EXERCISE REQUIREMENTS ->
The answer should be an exact repeat of the stretch of material below from the line containing "(** The digits" through the line containing "Definition int (s".

○ ○ ○ ○

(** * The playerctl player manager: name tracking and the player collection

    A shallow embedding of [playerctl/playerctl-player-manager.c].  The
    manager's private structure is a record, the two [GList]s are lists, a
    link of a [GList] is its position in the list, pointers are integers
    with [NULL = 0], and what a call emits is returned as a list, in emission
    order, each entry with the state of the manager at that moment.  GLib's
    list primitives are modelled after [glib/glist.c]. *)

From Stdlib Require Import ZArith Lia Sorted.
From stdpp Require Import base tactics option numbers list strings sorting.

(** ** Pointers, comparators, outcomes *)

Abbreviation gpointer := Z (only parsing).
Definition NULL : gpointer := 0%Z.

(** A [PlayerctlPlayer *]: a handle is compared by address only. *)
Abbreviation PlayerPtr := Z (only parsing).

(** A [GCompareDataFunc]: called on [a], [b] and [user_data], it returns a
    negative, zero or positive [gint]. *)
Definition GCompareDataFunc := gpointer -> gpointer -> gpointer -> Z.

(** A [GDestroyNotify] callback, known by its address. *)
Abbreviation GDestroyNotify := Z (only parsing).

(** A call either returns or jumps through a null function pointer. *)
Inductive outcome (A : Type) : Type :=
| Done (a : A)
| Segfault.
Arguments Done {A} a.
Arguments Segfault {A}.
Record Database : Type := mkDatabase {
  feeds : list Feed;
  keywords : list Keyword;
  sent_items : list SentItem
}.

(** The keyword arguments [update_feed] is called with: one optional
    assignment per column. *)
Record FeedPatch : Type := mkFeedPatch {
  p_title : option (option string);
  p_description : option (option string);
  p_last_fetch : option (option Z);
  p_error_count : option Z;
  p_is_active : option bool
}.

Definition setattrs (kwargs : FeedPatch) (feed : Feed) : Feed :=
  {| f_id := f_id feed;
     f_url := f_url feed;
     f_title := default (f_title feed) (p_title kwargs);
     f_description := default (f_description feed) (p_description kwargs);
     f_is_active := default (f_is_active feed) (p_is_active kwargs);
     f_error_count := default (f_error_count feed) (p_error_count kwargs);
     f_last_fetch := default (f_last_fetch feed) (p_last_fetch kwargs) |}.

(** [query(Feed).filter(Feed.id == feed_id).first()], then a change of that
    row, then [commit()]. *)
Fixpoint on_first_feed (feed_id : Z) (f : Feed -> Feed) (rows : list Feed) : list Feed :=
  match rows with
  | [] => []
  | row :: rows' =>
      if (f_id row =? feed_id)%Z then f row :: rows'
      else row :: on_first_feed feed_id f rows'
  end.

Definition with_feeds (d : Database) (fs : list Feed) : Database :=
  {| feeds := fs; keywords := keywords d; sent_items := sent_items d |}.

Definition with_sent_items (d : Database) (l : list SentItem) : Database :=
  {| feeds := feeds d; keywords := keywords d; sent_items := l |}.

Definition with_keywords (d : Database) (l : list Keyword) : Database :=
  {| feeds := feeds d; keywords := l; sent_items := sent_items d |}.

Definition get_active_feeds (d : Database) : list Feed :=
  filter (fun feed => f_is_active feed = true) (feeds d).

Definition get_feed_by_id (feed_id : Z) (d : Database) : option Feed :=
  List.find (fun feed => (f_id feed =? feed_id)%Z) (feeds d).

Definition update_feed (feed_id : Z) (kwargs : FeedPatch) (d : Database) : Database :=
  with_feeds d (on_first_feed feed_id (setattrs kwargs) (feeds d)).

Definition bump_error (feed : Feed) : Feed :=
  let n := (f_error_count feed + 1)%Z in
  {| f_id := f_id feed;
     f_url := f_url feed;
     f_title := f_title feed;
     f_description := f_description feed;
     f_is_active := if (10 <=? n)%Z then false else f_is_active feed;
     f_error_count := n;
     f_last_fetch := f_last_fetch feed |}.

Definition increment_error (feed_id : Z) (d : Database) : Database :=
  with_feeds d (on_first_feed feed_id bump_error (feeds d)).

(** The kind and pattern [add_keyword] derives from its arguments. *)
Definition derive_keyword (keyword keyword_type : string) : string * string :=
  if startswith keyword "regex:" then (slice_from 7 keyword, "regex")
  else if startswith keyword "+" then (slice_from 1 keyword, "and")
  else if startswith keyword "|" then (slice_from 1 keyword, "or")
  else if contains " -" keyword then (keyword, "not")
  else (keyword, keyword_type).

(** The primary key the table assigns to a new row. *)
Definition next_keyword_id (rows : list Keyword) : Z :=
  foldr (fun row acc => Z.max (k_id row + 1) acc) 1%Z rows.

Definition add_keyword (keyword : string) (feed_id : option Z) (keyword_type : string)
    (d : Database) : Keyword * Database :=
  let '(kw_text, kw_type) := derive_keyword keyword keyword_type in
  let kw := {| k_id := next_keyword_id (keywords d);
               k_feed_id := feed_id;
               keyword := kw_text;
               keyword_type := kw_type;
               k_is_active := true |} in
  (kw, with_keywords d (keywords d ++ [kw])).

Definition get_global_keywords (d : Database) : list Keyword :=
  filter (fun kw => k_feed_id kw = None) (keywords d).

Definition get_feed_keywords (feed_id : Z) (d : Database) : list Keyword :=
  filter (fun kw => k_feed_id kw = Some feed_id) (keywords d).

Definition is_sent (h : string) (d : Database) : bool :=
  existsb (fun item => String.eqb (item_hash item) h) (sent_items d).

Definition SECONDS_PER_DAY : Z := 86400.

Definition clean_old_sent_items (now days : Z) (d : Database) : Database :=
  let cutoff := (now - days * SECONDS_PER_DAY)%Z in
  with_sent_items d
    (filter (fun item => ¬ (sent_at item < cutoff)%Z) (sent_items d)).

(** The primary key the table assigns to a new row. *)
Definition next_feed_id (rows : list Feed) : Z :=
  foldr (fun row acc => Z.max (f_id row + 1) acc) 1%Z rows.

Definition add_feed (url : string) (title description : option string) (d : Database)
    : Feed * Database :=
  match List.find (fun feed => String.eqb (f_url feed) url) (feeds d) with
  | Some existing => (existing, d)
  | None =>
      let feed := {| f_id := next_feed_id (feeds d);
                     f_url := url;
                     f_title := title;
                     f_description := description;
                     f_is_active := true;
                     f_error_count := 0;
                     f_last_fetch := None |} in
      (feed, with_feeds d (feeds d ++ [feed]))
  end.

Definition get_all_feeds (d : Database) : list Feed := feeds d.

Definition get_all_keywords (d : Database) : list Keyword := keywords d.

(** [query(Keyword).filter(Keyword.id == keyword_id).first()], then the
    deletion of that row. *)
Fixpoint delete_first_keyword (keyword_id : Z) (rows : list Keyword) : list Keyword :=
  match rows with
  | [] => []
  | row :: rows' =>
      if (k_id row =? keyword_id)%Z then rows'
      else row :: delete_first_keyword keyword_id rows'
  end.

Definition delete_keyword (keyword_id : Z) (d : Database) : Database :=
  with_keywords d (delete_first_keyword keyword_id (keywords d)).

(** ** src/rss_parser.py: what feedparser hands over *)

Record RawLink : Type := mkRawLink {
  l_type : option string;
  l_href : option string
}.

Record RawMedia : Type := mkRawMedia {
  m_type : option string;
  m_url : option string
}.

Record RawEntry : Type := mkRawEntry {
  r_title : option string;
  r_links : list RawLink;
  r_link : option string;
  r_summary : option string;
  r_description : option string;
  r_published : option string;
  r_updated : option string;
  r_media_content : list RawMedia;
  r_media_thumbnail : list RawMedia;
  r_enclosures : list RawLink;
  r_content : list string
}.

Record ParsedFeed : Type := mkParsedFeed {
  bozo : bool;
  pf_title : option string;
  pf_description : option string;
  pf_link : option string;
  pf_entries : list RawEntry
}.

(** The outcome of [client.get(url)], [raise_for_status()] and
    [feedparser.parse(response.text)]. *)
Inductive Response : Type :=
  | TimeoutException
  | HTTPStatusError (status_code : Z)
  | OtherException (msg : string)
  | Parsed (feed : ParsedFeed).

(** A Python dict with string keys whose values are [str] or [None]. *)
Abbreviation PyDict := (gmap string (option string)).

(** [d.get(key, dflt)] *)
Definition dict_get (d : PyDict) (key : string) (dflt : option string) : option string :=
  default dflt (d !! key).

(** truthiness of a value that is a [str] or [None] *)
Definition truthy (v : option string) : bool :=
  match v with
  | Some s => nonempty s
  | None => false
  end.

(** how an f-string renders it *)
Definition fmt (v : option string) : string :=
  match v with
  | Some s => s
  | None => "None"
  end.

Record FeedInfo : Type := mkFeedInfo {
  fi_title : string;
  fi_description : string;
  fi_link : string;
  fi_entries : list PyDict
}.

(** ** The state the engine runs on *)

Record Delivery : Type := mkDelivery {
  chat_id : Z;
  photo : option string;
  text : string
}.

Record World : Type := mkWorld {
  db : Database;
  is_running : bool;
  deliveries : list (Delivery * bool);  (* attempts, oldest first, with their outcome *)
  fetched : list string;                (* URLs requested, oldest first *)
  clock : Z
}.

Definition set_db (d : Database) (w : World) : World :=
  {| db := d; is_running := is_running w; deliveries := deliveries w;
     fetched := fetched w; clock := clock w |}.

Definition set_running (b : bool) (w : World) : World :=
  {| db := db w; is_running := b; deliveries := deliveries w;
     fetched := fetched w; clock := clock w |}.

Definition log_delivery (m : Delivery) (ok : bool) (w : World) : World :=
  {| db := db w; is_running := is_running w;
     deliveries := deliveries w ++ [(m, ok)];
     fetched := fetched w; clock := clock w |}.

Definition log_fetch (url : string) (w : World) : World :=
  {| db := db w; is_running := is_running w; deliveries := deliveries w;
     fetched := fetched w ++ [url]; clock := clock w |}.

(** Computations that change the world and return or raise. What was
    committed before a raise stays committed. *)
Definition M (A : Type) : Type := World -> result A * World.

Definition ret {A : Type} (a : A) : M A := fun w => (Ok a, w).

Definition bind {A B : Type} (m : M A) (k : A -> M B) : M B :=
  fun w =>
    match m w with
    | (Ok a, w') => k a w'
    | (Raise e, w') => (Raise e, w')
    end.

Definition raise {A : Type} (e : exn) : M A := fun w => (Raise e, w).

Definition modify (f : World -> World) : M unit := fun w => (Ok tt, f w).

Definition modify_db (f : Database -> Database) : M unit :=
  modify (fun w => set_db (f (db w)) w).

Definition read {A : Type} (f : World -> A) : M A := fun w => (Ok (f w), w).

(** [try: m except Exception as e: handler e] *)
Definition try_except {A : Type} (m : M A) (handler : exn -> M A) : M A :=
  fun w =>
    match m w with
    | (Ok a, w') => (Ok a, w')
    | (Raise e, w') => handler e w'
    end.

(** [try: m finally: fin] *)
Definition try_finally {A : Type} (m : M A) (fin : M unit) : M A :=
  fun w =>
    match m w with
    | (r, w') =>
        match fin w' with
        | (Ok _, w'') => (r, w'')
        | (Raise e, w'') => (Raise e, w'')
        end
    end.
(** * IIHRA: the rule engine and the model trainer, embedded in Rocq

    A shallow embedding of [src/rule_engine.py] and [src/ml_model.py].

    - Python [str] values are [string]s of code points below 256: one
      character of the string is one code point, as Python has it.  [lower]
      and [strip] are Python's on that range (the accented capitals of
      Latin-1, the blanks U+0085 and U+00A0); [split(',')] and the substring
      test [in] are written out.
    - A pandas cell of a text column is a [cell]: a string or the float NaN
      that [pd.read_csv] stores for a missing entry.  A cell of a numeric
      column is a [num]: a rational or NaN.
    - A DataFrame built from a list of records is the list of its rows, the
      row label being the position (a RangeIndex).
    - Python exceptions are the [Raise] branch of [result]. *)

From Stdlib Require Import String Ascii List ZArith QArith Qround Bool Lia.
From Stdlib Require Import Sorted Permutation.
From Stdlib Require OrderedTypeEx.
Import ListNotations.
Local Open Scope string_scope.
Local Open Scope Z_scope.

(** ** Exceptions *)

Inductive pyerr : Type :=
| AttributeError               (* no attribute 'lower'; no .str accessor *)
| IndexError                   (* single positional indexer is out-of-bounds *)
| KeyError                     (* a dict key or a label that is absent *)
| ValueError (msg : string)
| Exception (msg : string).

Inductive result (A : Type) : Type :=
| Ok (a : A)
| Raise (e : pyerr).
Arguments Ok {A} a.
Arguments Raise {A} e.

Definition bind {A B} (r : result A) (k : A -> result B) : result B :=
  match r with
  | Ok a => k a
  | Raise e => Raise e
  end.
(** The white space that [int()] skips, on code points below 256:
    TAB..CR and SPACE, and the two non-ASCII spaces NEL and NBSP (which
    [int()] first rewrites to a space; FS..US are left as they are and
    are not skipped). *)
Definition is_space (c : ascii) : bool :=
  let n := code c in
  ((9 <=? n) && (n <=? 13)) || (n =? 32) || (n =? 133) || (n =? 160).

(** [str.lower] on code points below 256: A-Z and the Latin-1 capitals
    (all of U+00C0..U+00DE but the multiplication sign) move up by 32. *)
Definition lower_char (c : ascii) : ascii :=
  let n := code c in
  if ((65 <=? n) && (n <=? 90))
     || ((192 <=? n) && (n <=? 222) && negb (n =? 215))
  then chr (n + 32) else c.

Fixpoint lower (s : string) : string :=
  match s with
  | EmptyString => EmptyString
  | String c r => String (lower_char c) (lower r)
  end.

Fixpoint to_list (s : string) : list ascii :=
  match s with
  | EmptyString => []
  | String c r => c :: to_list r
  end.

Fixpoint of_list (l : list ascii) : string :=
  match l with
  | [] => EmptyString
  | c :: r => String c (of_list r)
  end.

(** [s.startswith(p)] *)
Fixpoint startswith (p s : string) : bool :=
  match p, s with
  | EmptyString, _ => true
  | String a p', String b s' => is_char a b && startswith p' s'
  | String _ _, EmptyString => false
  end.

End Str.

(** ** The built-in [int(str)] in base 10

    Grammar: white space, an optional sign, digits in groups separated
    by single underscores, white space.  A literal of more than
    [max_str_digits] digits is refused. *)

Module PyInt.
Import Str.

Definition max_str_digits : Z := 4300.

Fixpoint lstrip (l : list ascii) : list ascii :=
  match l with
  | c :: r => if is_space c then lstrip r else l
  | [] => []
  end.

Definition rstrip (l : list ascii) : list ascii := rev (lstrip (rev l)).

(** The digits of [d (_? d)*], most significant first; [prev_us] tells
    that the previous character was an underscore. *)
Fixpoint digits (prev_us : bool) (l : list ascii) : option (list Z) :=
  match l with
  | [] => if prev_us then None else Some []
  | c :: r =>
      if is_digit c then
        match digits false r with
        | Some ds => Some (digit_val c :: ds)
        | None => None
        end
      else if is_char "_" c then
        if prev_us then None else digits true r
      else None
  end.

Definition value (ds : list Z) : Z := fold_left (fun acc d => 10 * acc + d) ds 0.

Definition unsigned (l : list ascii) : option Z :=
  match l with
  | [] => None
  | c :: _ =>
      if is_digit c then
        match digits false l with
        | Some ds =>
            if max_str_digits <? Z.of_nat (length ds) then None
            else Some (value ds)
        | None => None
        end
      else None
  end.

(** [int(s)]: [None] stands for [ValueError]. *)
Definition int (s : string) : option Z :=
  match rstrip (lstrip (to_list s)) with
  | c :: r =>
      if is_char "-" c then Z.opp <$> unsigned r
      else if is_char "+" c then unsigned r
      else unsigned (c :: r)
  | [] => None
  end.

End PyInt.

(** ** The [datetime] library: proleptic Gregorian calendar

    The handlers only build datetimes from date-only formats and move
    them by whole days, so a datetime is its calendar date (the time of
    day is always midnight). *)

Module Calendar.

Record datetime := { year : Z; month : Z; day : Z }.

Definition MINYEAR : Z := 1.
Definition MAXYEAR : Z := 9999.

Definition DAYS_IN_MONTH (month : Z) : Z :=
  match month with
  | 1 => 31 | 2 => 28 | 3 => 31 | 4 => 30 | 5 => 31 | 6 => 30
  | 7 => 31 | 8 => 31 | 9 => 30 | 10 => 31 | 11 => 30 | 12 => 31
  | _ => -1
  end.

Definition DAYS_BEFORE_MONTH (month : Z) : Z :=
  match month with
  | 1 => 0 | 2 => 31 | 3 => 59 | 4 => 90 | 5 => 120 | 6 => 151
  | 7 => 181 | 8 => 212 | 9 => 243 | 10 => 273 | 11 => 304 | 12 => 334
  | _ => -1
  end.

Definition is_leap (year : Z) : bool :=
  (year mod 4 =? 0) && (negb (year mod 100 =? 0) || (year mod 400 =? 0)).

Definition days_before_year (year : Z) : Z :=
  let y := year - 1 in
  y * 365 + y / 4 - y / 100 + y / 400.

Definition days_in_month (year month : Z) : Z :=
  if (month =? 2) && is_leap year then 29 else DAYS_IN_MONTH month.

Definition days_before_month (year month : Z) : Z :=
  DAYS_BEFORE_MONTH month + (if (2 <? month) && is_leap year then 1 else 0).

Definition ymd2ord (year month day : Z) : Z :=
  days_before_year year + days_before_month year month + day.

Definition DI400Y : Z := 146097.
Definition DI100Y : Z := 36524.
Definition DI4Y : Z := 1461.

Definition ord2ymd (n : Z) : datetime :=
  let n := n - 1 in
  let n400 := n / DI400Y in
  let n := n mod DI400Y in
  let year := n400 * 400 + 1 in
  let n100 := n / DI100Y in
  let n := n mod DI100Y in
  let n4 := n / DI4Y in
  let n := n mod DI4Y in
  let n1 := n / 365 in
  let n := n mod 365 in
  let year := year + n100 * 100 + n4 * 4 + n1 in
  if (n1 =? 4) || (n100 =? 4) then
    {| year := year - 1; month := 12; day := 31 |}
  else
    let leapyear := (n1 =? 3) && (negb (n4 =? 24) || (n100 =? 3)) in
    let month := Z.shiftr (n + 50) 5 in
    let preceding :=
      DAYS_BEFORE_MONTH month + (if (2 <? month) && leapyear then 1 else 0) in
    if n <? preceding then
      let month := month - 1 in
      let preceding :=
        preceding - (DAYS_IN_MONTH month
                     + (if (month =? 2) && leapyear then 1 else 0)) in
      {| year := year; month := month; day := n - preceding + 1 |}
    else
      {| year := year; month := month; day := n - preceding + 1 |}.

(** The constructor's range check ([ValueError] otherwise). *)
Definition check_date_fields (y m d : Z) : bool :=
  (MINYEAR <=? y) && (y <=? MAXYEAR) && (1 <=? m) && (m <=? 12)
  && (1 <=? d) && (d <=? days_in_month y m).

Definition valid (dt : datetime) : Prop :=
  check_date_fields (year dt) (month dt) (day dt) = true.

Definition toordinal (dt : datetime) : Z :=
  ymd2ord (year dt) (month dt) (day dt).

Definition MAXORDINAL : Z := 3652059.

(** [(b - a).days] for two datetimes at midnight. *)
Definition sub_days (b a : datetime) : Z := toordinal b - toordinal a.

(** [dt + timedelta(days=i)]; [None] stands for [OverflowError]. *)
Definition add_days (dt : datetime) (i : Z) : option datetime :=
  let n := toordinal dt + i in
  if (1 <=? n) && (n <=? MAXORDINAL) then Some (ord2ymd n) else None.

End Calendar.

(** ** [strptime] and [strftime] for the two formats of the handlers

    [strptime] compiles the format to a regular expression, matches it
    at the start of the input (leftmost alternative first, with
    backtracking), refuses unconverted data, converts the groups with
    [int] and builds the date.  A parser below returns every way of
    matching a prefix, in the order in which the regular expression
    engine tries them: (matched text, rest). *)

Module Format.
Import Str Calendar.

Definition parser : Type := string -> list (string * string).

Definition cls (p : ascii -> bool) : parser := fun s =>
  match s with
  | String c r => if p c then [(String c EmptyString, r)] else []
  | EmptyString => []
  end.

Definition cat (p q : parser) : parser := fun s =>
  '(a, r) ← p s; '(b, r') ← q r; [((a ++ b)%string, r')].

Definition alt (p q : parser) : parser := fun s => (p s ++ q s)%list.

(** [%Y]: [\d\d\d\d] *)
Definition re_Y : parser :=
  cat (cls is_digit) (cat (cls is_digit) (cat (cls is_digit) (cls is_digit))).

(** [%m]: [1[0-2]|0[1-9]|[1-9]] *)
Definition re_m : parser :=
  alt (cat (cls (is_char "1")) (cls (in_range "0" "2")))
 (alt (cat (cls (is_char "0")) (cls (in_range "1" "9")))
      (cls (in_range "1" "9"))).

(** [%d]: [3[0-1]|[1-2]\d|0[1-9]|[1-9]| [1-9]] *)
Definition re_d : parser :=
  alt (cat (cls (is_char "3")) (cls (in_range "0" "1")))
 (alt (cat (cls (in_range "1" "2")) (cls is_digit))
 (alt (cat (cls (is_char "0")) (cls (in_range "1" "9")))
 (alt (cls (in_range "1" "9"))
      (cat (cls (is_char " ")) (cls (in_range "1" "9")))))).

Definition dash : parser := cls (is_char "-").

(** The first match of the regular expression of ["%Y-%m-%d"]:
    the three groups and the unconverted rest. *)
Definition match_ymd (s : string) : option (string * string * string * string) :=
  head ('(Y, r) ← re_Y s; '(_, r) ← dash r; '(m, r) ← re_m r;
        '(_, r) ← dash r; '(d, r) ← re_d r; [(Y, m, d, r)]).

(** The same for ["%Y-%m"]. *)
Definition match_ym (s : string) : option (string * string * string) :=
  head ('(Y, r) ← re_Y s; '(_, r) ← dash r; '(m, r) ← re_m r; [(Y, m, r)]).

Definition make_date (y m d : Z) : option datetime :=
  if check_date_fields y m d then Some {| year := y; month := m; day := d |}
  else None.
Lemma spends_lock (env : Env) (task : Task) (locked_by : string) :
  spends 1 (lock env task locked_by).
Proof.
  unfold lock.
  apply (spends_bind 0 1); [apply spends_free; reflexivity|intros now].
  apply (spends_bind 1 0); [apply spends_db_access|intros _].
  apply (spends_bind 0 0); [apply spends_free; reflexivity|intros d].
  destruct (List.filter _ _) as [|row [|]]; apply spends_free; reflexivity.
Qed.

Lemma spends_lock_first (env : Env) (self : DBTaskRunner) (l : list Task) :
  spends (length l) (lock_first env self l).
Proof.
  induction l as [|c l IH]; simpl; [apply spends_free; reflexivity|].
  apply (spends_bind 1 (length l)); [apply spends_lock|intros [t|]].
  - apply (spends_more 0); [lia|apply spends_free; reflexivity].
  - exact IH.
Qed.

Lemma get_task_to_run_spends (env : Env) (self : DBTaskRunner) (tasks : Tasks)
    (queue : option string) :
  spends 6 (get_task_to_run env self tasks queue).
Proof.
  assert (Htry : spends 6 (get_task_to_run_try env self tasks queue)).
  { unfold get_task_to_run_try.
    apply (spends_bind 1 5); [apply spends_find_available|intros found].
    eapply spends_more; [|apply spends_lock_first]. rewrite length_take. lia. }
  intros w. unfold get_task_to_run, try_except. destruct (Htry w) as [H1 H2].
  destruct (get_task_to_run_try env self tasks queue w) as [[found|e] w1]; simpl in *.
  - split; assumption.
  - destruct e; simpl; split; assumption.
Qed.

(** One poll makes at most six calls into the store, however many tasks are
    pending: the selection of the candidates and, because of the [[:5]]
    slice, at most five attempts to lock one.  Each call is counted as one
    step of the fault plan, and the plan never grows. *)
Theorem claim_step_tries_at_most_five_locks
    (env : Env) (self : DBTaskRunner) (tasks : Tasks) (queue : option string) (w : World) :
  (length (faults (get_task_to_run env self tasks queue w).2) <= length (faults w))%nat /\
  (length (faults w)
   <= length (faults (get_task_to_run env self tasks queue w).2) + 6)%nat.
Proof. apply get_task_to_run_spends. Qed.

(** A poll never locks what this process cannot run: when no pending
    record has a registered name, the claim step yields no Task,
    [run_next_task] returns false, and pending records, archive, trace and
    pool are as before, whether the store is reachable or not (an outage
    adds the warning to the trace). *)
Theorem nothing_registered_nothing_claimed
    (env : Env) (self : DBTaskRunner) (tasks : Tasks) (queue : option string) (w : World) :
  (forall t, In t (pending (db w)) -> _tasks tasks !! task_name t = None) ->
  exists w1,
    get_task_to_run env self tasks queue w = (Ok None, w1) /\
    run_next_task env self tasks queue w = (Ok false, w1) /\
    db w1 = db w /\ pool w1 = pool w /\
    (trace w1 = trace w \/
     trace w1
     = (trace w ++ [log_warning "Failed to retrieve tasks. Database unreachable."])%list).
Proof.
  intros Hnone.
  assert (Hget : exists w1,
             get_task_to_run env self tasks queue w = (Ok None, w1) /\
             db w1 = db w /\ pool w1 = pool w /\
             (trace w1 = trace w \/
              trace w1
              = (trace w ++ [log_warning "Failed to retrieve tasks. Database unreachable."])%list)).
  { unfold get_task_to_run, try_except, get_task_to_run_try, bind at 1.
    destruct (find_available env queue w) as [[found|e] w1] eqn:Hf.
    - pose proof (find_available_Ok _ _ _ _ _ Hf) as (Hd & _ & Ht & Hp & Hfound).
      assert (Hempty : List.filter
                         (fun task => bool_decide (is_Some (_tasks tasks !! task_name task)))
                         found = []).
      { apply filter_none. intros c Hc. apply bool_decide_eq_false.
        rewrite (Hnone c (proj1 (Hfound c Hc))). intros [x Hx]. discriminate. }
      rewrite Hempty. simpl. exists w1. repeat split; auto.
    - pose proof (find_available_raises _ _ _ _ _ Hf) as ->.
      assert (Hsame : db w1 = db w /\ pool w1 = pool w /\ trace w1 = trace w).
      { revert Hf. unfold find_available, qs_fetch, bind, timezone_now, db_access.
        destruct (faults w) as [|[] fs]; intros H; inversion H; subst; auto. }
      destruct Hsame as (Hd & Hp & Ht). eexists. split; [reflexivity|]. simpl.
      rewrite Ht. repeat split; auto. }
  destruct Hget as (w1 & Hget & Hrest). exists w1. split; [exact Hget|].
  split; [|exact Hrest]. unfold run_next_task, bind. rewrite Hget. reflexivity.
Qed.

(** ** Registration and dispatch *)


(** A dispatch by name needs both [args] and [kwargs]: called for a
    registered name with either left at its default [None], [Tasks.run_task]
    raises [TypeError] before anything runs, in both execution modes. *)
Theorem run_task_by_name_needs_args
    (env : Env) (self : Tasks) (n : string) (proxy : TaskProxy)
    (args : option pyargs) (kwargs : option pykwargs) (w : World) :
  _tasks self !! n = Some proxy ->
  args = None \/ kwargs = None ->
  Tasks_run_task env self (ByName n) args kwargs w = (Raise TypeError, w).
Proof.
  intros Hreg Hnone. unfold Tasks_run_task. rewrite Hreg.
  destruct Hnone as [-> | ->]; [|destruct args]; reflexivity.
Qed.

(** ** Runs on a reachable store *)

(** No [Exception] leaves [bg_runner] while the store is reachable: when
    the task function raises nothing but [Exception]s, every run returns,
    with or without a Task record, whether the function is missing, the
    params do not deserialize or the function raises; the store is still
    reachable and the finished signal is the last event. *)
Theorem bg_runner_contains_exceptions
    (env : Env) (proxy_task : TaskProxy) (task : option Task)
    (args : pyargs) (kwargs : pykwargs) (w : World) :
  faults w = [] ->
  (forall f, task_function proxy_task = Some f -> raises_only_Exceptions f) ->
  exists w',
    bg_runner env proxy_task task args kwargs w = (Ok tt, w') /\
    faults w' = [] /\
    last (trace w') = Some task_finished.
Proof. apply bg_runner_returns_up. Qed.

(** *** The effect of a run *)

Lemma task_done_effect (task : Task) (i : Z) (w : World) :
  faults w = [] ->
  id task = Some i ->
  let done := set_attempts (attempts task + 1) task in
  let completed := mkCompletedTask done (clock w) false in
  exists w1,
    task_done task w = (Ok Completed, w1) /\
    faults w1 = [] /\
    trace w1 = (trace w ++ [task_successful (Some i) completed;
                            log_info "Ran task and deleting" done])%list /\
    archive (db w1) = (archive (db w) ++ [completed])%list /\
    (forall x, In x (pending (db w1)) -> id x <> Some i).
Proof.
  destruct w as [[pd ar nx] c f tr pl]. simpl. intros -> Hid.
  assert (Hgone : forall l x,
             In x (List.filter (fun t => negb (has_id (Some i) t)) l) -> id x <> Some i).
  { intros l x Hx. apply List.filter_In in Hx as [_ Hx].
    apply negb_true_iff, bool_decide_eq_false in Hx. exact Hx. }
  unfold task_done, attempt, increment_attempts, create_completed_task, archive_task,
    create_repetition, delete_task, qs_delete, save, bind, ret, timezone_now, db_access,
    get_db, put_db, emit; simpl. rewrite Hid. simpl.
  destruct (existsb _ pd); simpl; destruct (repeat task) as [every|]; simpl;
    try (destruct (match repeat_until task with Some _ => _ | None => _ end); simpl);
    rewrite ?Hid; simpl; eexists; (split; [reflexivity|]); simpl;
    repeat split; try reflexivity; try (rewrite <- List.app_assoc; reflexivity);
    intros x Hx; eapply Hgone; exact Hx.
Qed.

○ ○ ○ ○

ANSWER BELOW ->
(** The digits of [d (_? d)*], most significant first; [prev_us] tells
    that the previous character was an underscore. *)
Fixpoint digits (prev_us : bool) (l : list ascii) : option (list Z) :=
  match l with
  | [] => if prev_us then None else Some []
  | c :: r =>
      if is_digit c then
        match digits false r with
        | Some ds => Some (digit_val c :: ds)
        | None => None
        end
      else if is_char "_" c then
        if prev_us then None else digits true r
      else None
  end.

Definition value (ds : list Z) : Z := fold_left (fun acc d => 10 * acc + d) ds 0.

Definition unsigned (l : list ascii) : option Z :=
  match l with
  | [] => None
  | c :: _ =>
      if is_digit c then
        match digits false l with
        | Some ds =>
            if max_str_digits <? Z.of_nat (length ds) then None
            else Some (value ds)
        | None => None
        end
      else None
  end.

(** [int(s)]: [None] stands for [ValueError]. *)
Definition int (s : string) : option Z :=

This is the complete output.